THE PROBLEM> Your answer must consist of exactly the lines below, starting with the line with "(worlds_after 1 F" and going on through the line with "j ≠ buffer →", and nothing else.

DATA>
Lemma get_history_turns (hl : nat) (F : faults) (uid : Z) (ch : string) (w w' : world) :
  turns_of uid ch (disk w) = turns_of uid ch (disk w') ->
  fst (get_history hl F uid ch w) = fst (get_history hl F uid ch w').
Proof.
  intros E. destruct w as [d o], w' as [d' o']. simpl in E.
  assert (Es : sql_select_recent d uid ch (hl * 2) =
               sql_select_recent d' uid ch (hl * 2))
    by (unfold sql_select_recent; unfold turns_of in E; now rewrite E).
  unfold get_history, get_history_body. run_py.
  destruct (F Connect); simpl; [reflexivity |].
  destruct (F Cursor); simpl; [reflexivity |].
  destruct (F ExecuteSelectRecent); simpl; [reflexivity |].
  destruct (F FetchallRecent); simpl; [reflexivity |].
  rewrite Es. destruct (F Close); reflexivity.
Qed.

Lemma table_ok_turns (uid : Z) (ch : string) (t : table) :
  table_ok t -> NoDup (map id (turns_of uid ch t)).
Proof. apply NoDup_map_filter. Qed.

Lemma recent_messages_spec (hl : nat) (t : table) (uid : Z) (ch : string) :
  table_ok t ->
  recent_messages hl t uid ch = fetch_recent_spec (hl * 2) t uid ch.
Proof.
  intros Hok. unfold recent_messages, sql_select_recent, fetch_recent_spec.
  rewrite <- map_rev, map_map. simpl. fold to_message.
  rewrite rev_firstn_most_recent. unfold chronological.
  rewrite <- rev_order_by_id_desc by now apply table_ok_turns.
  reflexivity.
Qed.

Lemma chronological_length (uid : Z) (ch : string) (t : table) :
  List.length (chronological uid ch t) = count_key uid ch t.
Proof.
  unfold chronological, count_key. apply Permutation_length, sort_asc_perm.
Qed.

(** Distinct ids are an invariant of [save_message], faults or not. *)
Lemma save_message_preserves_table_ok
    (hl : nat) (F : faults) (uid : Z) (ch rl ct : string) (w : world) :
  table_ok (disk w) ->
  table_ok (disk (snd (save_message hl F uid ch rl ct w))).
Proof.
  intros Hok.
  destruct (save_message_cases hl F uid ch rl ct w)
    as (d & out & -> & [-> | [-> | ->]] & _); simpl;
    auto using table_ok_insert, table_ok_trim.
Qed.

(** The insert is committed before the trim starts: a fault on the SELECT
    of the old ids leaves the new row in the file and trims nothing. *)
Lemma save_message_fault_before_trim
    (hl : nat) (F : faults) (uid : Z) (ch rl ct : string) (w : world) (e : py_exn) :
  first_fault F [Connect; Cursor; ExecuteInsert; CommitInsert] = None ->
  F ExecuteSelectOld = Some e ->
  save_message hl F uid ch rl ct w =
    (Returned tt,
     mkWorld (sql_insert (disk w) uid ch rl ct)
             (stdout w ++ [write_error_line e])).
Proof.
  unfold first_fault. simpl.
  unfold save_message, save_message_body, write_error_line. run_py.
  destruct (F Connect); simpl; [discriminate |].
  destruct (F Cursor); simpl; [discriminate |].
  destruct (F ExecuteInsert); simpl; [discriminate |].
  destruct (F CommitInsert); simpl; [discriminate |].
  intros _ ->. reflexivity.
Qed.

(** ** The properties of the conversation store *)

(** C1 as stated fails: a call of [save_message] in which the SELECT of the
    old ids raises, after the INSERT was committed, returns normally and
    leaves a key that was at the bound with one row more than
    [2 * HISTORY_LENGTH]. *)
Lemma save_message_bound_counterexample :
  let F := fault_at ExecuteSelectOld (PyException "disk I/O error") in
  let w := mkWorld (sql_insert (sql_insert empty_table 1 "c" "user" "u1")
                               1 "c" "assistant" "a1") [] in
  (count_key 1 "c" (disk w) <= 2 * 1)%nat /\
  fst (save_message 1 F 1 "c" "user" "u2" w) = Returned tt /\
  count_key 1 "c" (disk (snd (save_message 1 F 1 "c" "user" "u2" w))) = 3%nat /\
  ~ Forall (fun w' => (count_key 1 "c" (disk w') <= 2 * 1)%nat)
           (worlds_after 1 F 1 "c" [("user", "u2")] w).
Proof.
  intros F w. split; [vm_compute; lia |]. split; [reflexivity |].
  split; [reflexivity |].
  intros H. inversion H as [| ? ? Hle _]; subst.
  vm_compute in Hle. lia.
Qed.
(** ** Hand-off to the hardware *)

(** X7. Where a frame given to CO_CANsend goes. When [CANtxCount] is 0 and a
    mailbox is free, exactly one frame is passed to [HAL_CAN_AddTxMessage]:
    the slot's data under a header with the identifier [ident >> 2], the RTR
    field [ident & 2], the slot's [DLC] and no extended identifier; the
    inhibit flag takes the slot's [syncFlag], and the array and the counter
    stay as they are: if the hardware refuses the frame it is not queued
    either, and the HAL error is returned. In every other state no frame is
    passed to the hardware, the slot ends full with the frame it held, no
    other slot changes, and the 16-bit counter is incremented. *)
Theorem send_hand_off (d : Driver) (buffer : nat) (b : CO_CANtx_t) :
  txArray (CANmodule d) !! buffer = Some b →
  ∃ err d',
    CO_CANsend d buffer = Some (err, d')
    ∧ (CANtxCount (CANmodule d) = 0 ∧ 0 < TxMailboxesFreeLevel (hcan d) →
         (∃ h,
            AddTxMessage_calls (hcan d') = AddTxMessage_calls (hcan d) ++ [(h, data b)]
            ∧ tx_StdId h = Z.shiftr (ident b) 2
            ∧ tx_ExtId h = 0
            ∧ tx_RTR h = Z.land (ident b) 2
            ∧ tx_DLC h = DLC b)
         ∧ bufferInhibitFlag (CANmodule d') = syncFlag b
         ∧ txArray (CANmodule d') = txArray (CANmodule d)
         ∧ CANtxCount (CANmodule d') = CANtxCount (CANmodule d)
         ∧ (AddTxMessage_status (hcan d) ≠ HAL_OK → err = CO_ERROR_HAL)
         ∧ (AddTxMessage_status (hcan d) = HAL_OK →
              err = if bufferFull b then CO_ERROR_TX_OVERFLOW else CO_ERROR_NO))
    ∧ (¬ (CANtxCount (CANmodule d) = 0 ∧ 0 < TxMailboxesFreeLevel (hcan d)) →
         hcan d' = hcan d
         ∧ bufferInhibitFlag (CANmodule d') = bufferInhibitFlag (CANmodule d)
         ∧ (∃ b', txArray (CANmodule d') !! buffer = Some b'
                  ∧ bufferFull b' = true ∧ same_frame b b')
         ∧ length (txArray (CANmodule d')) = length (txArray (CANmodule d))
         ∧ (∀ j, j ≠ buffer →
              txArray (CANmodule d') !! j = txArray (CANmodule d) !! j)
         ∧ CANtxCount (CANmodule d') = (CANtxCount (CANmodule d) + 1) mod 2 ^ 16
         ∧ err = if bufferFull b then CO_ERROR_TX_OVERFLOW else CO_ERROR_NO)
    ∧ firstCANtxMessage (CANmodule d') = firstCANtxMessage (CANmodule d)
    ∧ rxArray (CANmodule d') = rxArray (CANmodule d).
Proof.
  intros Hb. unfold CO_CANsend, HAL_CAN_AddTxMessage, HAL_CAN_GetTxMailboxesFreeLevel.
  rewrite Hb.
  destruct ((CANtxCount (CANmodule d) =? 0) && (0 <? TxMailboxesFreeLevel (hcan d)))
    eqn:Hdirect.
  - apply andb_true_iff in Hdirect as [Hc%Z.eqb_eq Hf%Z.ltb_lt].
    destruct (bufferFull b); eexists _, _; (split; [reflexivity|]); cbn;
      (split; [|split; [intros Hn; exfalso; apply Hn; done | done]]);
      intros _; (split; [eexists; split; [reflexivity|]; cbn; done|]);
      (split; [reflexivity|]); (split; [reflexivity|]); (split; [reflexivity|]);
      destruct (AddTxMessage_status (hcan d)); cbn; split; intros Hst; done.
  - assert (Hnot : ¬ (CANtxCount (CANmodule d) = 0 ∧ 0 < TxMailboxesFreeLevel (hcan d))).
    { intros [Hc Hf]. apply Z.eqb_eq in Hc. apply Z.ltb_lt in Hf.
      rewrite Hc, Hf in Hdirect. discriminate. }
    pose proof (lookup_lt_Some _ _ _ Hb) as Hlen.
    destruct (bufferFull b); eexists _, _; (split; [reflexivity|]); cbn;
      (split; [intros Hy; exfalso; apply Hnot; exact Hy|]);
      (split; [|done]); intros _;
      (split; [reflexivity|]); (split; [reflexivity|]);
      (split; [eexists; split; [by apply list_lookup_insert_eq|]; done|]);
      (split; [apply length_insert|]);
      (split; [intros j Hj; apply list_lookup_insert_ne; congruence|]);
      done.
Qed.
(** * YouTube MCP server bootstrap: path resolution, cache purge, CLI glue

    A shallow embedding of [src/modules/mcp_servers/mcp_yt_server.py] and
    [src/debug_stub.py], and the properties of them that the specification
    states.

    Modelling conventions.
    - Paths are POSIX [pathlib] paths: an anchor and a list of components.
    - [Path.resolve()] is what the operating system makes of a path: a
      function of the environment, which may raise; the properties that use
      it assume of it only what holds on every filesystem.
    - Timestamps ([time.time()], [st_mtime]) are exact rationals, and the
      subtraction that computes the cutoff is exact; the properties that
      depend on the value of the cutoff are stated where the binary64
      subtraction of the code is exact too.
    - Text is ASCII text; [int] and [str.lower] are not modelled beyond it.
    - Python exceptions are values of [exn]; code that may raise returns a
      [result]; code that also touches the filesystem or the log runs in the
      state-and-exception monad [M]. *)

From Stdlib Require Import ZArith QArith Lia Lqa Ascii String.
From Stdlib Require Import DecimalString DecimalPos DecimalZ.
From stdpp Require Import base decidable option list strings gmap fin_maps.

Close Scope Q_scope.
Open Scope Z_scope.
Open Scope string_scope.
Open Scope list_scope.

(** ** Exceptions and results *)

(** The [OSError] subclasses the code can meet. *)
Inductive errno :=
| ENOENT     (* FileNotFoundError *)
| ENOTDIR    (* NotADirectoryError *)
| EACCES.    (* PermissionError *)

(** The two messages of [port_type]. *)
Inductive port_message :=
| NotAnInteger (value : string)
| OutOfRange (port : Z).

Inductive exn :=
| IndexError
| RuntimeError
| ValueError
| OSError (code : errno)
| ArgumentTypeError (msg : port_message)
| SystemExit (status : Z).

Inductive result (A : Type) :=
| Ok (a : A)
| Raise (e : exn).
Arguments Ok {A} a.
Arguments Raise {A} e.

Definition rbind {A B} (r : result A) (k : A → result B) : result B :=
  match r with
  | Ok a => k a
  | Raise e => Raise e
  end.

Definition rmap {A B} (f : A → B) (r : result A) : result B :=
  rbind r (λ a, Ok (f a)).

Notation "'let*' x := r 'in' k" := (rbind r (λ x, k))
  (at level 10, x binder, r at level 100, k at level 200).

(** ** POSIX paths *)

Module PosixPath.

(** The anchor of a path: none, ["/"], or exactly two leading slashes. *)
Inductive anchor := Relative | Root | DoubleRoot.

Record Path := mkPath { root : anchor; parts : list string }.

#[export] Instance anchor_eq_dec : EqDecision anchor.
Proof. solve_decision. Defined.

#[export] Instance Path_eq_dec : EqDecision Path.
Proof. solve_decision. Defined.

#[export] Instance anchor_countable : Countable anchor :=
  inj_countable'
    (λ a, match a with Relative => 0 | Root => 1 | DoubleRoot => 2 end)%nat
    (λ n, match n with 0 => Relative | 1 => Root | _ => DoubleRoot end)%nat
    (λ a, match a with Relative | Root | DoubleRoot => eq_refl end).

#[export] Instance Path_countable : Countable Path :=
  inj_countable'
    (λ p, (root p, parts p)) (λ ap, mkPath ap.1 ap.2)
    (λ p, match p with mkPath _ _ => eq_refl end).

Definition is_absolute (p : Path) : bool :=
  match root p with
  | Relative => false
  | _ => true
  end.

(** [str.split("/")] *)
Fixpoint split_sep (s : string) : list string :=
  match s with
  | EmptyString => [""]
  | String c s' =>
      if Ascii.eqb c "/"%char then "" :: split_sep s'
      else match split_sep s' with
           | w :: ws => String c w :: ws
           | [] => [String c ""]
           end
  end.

ANSWER BOX>
           (worlds_after 1 F 1 "c" [("user", "u2")] w).
Proof.
  intros F w. split; [vm_compute; lia |]. split; [reflexivity |].
  split; [reflexivity |].
  intros H. inversion H as [| ? ? Hle _]; subst.
  vm_compute in Hle. lia.
Qed.
(** ** Hand-off to the hardware *)

(** X7. Where a frame given to CO_CANsend goes. When [CANtxCount] is 0 and a
    mailbox is free, exactly one frame is passed to [HAL_CAN_AddTxMessage]:
    the slot's data under a header with the identifier [ident >> 2], the RTR
    field [ident & 2], the slot's [DLC] and no extended identifier; the
    inhibit flag takes the slot's [syncFlag], and the array and the counter
    stay as they are: if the hardware refuses the frame it is not queued
    either, and the HAL error is returned. In every other state no frame is
    passed to the hardware, the slot ends full with the frame it held, no
    other slot changes, and the 16-bit counter is incremented. *)
Theorem send_hand_off (d : Driver) (buffer : nat) (b : CO_CANtx_t) :
  txArray (CANmodule d) !! buffer = Some b →
  ∃ err d',
    CO_CANsend d buffer = Some (err, d')
    ∧ (CANtxCount (CANmodule d) = 0 ∧ 0 < TxMailboxesFreeLevel (hcan d) →
         (∃ h,
            AddTxMessage_calls (hcan d') = AddTxMessage_calls (hcan d) ++ [(h, data b)]
            ∧ tx_StdId h = Z.shiftr (ident b) 2
            ∧ tx_ExtId h = 0
            ∧ tx_RTR h = Z.land (ident b) 2
            ∧ tx_DLC h = DLC b)
         ∧ bufferInhibitFlag (CANmodule d') = syncFlag b
         ∧ txArray (CANmodule d') = txArray (CANmodule d)
         ∧ CANtxCount (CANmodule d') = CANtxCount (CANmodule d)
         ∧ (AddTxMessage_status (hcan d) ≠ HAL_OK → err = CO_ERROR_HAL)
         ∧ (AddTxMessage_status (hcan d) = HAL_OK →
              err = if bufferFull b then CO_ERROR_TX_OVERFLOW else CO_ERROR_NO))
    ∧ (¬ (CANtxCount (CANmodule d) = 0 ∧ 0 < TxMailboxesFreeLevel (hcan d)) →
         hcan d' = hcan d
         ∧ bufferInhibitFlag (CANmodule d') = bufferInhibitFlag (CANmodule d)
         ∧ (∃ b', txArray (CANmodule d') !! buffer = Some b'
                  ∧ bufferFull b' = true ∧ same_frame b b')
         ∧ length (txArray (CANmodule d')) = length (txArray (CANmodule d))
         ∧ (∀ j, j ≠ buffer →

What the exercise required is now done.